だけど、信じられ無いのも無理はないです。僕は後ろに、あり得ない人を引き連れていますからね。しかも首輪を付けて、リードで引っ張っている始末。
『おっ、帰ってきたか、つば……っ?!』
あ~黒狐さんは固まっちゃった……。
「あら、あんた。下僕増やしたの?」
その後ろから、美亜ちゃんも顔を出して来て、僕に話しかけたんだけれど、当たり前の様に言わないでくれませんか? まるで「あら? ペット増やしたの?」って感じの言い方でしたよね。
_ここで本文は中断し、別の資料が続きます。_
Definition chrome_image (uuid : jsstr) (c : Credential) : Credential :=
  basic_credential (IdString uuid) (str_or (trim (c_service c)) (js "Untitled")) (c_url c) (c_username c)
    (Some (or_empty (c_password c))) (js "active") (js "#22c55e") [] []
    (Some (if str_empty (c_folderId c) then [] else [c_folderId c])) None None None.

Lemma own_as_chrome uuids l :
  Forall csv_clean l →
  importChrome uuids (exportToPWDnowCSV l) = mkImport (imap (λ i c, chrome_image (uuids i) c) l) (js "chrome-csv").
Proof.
  intros Hl. unfold importChrome, exportToPWDnowCSV, csv_text.
  pose (f := λ u (row : list jsstr), basic_credential (IdString u) (str_or (trim (nth 0 row [])) (js "Untitled")) (nth 1 row [])
     (nth 2 row []) (Some (nth 3 row [])) (js "active") (js "#22c55e") [] []
     (Some (if str_empty (nth 6 row []) then [] else [nth 6 row []])) None None None).
  rewrite (csvImport_rows uuids (js "name,url,username,password,notes,otp_secret,folder")
    (map (λ c, map csvEscape (pwdnow_cells c)) l) (map (λ c, map or_empty (pwdnow_cells c)) l) _ _ _
    (mkCols (Some 0) (Some 1) (Some 2) (Some 3) None None (Some 6))%nat f); [|by apply header_okb_ok|by apply pwdnow_rows|done|done|by vm_compute|].
  - f_equal. by rewrite imap_fmap.
  - intros row Hin. apply list_elem_of_fmap in Hin as (c & -> & _). split; [done|]. intros u. unfold row_credential, f, cell.
    cbn. rewrite andb_false_r. by destruct (c_folderId c).
Qed.
End misread.

(** ** Sample values *)

#[export] Instance demo_url : JsUrl := {| url_secret _ := None; encodeURIComponent s := Some s |}.
Definition demo_login : Credential :=
  basic_credential (IdNumber 1) (js "Mail, work") (js "https://mail.example") (js "ann") (Some (34 :: js "p,w")) [] [] []
    (js "f1") None (Some (js "JBSWY3DPEHPK3PXP")) (Some (js "first note")) None.
Lemma demo_login_clean : Forall csv_clean [demo_login].
Proof. repeat constructor; apply has_unit_false; reflexivity. Qed.

Module CsvSpec.

(** Printing and parsing CSV are inverse: for a one-line header and rows of
    two or more cells without line breaks, whatever commas, quotation marks and
    spaces the cells hold, the parser returns exactly the cells that were
    escaped. *)
Theorem csv_parse_print header rows :
  header_ok (js header) →
  Forall (λ row, (2 <= length row)%nat ∧ Forall (λ v, one_line (or_empty v)) row) rows →
  parseCSV (csv_text header (map (map csvEscape) rows)) = parse_line (js header) false [] :: map (map or_empty) rows.
Proof. intros Hh Hr. apply parse_file; [done|]. exact (escaped_rows (λ r, r) rows Hr). Qed.

Lemma csv_parse_print_witness :
  parseCSV (csv_text "name,note" (map (map csvEscape) [[Some (js "a,b"); Some (34 :: js "q" ++ [34; 44])]])) =
    [[js "name"; js "note"]; [js "a,b"; 34 :: js "q" ++ [34; 44]]].
Proof.
  apply (csv_parse_print "name,note" [[Some (js "a,b"); Some (34 :: js "q" ++ [34; 44])]]).
  - apply header_okb_ok. reflexivity.
  - repeat constructor; try (cbn; lia); apply has_unit_false; reflexivity.
Defined.

(** A vault exported as PWDnow CSV comes back through the PWDnow importer:
    one credential per credential, in order, with a new id, the name trimmed (or
    'Untitled'), address, user name, password and notes unchanged, the folder id as
    a tag and the one-time-password secret kept. *)
Theorem pwdnow_csv_roundtrip {J : JsCase} {U : JsUrl} uuids l :
  Forall csv_clean l →
  importPWDnowCSV uuids (exportToPWDnowCSV l) = mkImport (imap (λ i c, csv_image (uuids i) c) l) (js "pwdnow-csv").
Proof.
  intros Hl. unfold importPWDnowCSV, exportToPWDnowCSV, csv_text.
  pose (f := λ u (row : list jsstr), basic_credential (IdString u) (str_or (trim (nth 0 row [])) (js "Untitled")) (nth 1 row [])
     (nth 2 row []) (Some (nth 3 row [])) (js "active") (js "#22c55e") [] []
     (Some (if str_empty (nth 6 row []) then [] else [nth 6 row []])) (otp_of (nth 5 row [])) (Some (nth 4 row [])) None).
  rewrite (csvImport_rows uuids (js "name,url,username,password,notes,otp_secret,folder")
    (map (λ c, map csvEscape (pwdnow_cells c)) l) (map (λ c, map or_empty (pwdnow_cells c)) l) _ _ _
    (mkCols (Some 0) (Some 1) (Some 2) (Some 3) (Some 4) (Some 5) (Some 6))%nat f); [|by apply header_okb_ok|by apply pwdnow_rows|done|done|by vm_compute|].
  - f_equal. by rewrite imap_fmap.
  - intros row Hin. apply list_elem_of_fmap in Hin as (c & -> & _). split; [done|]. intros u. unfold row_credential, f, cell.
    cbn. rewrite andb_false_r. by destruct (c_folderId c).
Qed.

Lemma pwdnow_csv_roundtrip_witness :
  importPWDnowCSV (λ _, js "id") (exportToPWDnowCSV [demo_login]) = mkImport [csv_image (js "id") demo_login] (js "pwdnow-csv").
Proof. apply (pwdnow_csv_roundtrip (λ _, js "id") [demo_login]). exact demo_login_clean. Defined.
「下僕じゃ無いですよ、美亜ちゃん。ちょっと訳があって、その……犬が2匹に増えちゃいました」
「おい、翼! 誰が犬だ!! お前、なんか性格変わったか?!」
だからね、首輪を付けてリードで引っ張られていたら、説得力が無いんですよ、湯口先輩。
「ふふ、犬……うん、良い響きだ」
もう1匹は放っときましょう。この生粋のド変態の半妖刑事は、一度死なないと直らないでしょうね。
それと、首輪が2個入っていたのが駄目でしたね。それを見つけた瞬間、後ろに杉野さんが居て、自らそれを首に……。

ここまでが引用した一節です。